Word for word, transcribe the data below from the line with "Definition length (this" to the line with "(** The statement", keeping both of those lines.

++++ RECORDS SHOWN

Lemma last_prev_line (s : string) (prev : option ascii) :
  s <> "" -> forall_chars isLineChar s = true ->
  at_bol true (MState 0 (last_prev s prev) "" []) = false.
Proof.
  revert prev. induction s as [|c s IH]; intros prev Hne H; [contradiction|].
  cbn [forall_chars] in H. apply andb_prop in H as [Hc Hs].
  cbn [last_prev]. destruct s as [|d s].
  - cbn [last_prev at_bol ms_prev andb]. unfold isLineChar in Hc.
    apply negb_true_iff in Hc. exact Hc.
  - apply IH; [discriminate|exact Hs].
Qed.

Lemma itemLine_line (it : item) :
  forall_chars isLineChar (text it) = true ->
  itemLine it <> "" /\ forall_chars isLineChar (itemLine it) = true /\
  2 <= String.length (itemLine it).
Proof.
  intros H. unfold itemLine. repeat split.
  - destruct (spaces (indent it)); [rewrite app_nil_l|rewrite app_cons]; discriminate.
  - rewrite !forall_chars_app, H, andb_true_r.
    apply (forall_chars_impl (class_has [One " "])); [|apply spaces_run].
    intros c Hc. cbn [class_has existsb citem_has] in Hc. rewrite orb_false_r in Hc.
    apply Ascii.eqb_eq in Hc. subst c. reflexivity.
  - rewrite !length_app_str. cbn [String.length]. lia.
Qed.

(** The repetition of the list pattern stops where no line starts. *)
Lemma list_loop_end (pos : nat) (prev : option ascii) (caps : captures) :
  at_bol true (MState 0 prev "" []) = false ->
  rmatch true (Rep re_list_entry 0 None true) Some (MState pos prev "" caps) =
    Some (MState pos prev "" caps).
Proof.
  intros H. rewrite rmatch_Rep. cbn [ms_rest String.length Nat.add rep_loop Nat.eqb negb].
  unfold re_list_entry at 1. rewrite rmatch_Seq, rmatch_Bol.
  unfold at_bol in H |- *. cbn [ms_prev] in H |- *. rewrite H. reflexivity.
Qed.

++++++++
++++ RECORDS SHOWN

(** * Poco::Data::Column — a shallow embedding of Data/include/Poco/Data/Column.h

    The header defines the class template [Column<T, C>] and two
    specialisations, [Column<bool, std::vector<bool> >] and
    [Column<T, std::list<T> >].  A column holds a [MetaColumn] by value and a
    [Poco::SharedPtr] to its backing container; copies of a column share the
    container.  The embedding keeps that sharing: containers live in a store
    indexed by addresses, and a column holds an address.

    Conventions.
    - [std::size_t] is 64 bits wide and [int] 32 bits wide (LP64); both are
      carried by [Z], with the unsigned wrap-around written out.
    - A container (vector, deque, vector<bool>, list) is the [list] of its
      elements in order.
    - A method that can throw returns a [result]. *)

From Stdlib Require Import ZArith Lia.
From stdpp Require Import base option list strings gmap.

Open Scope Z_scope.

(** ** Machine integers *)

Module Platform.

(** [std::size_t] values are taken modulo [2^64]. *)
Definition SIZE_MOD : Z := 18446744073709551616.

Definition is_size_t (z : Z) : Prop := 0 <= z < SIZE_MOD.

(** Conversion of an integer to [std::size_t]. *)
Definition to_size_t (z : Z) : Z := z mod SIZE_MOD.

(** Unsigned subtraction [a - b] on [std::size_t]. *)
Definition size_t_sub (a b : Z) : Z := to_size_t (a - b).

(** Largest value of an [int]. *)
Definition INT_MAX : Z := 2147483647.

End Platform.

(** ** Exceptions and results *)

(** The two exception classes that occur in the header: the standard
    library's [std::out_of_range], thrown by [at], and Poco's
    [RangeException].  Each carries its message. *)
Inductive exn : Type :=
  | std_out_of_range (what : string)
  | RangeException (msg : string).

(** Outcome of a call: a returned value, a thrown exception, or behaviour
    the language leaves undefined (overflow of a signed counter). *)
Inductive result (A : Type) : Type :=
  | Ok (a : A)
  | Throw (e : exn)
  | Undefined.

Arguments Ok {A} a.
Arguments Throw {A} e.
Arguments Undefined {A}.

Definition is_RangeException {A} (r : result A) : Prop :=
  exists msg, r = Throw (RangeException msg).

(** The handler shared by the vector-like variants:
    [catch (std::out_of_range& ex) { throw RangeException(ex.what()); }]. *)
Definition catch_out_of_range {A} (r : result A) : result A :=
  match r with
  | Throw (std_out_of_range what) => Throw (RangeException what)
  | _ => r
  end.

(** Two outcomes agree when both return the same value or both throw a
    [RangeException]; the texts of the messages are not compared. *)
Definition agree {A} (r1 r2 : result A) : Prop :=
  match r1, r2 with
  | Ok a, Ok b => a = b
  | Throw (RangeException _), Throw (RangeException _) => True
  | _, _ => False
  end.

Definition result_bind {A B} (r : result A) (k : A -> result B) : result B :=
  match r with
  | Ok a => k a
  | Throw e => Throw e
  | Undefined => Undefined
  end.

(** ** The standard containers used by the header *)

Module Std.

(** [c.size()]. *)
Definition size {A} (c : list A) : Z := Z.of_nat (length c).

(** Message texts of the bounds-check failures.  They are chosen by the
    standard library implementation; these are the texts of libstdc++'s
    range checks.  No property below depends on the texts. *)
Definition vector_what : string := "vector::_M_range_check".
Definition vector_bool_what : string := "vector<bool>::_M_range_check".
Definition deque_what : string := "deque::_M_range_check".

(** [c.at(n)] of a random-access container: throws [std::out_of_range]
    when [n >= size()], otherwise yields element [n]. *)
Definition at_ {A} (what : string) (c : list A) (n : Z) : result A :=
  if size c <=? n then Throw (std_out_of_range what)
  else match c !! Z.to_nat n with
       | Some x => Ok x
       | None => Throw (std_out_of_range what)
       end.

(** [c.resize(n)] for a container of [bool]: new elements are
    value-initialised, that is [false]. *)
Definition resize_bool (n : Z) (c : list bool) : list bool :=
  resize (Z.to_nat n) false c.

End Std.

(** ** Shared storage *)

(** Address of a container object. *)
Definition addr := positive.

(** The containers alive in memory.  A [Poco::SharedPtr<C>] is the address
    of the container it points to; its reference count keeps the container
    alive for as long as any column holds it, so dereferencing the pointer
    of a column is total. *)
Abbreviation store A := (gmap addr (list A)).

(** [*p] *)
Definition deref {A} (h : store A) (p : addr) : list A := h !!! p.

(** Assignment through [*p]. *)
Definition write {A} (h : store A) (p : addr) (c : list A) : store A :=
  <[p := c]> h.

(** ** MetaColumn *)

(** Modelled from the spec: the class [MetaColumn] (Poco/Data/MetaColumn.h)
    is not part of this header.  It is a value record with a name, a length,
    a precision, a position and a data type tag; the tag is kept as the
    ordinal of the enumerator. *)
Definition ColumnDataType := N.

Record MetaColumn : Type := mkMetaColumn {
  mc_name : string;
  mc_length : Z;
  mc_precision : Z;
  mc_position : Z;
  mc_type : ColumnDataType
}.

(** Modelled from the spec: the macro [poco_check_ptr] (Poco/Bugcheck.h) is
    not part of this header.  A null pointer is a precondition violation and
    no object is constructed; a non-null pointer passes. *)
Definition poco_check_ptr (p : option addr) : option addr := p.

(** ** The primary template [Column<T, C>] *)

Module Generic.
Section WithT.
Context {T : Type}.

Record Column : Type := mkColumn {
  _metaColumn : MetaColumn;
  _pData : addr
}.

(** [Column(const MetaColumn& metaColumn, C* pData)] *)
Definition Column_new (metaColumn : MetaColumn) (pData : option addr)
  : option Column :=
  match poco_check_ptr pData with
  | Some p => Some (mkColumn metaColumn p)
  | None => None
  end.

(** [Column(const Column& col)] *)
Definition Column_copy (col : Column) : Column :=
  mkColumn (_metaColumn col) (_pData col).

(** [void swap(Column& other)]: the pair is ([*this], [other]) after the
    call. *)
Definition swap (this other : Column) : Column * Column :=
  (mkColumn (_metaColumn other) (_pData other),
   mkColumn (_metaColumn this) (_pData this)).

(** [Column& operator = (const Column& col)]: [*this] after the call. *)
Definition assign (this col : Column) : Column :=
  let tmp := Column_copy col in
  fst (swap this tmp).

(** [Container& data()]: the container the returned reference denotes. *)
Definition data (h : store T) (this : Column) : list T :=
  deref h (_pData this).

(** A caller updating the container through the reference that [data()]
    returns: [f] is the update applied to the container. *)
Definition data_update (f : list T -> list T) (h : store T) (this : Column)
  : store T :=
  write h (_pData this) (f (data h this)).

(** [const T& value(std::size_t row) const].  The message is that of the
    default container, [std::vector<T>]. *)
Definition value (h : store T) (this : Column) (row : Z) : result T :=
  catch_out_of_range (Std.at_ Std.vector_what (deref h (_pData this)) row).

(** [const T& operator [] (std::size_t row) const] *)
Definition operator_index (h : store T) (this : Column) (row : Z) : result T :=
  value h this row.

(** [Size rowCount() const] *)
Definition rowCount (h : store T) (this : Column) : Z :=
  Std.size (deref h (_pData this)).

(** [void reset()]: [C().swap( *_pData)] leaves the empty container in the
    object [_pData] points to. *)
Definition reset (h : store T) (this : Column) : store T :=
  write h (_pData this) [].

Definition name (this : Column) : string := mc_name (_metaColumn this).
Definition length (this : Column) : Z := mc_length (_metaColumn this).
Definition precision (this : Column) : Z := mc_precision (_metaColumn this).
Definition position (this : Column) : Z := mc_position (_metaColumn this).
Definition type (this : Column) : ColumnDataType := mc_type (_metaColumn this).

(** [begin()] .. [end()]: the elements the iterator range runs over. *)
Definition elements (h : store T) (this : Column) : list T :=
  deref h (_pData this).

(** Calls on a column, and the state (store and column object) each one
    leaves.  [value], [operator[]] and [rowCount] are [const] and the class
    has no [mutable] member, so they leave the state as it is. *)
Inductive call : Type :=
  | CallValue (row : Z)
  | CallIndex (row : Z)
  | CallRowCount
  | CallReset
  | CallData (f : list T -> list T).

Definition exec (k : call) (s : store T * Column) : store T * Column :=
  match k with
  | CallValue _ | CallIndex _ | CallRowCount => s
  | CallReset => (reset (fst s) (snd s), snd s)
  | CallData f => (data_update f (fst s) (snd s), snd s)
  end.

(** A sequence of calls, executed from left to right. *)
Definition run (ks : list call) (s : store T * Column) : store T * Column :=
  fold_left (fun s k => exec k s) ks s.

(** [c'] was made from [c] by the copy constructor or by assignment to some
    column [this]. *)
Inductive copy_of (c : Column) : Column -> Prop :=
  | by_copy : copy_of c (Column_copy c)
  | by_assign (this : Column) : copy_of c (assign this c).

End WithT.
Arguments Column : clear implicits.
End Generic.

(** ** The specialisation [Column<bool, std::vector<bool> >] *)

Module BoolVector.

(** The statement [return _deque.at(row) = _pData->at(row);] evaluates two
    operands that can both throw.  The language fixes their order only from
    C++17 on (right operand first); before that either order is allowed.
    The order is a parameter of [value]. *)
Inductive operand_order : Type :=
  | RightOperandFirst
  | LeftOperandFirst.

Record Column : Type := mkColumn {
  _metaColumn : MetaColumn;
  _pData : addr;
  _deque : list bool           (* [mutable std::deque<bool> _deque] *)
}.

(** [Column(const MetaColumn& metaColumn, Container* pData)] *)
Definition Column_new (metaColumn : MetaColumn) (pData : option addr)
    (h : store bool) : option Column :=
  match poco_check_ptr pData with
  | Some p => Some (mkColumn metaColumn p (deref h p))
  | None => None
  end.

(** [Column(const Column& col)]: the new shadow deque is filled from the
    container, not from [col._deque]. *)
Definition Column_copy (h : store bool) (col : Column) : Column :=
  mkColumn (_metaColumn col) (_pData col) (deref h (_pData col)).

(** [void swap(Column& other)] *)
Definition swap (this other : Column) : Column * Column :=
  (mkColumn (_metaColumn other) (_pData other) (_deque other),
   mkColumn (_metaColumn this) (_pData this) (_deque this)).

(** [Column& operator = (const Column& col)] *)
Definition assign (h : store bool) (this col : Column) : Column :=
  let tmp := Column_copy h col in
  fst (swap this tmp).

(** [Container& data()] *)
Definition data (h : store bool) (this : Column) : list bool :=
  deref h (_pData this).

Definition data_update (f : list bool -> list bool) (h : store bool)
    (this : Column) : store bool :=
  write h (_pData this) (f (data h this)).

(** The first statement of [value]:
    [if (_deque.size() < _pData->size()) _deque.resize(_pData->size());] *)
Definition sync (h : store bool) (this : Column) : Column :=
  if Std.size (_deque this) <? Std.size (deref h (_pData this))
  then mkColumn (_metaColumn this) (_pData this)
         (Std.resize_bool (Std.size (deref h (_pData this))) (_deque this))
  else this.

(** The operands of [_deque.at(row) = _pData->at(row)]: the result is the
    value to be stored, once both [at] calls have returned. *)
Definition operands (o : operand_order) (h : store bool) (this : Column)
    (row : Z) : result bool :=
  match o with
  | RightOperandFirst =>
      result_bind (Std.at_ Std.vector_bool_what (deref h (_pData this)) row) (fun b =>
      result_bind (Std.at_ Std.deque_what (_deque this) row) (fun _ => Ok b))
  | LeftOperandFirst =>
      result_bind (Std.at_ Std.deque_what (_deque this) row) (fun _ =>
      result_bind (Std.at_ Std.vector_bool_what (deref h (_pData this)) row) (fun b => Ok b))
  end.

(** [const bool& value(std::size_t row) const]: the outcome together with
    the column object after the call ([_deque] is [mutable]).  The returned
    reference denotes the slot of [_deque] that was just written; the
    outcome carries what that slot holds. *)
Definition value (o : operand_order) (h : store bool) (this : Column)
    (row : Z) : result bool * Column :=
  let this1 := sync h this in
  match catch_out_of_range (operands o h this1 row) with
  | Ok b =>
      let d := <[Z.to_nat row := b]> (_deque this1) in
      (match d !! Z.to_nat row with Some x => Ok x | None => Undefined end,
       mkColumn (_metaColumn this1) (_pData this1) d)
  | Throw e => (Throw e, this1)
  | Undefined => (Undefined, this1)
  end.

++++++++

TASK OUTPUT:
Definition length (this : Column) : Z := mc_length (_metaColumn this).
Definition precision (this : Column) : Z := mc_precision (_metaColumn this).
Definition position (this : Column) : Z := mc_position (_metaColumn this).
Definition type (this : Column) : ColumnDataType := mc_type (_metaColumn this).

(** [begin()] .. [end()]: the elements the iterator range runs over. *)
Definition elements (h : store T) (this : Column) : list T :=
  deref h (_pData this).

(** Calls on a column, and the state (store and column object) each one
    leaves.  [value], [operator[]] and [rowCount] are [const] and the class
    has no [mutable] member, so they leave the state as it is. *)
Inductive call : Type :=
  | CallValue (row : Z)
  | CallIndex (row : Z)
  | CallRowCount
  | CallReset
  | CallData (f : list T -> list T).

Definition exec (k : call) (s : store T * Column) : store T * Column :=
  match k with
  | CallValue _ | CallIndex _ | CallRowCount => s
  | CallReset => (reset (fst s) (snd s), snd s)
  | CallData f => (data_update f (fst s) (snd s), snd s)
  end.

(** A sequence of calls, executed from left to right. *)
Definition run (ks : list call) (s : store T * Column) : store T * Column :=
  fold_left (fun s k => exec k s) ks s.

(** [c'] was made from [c] by the copy constructor or by assignment to some
    column [this]. *)
Inductive copy_of (c : Column) : Column -> Prop :=
  | by_copy : copy_of c (Column_copy c)
  | by_assign (this : Column) : copy_of c (assign this c).

End WithT.
Arguments Column : clear implicits.
End Generic.

(** ** The specialisation [Column<bool, std::vector<bool> >] *)

Module BoolVector.

(** The statement [return _deque.at(row) = _pData->at(row);] evaluates two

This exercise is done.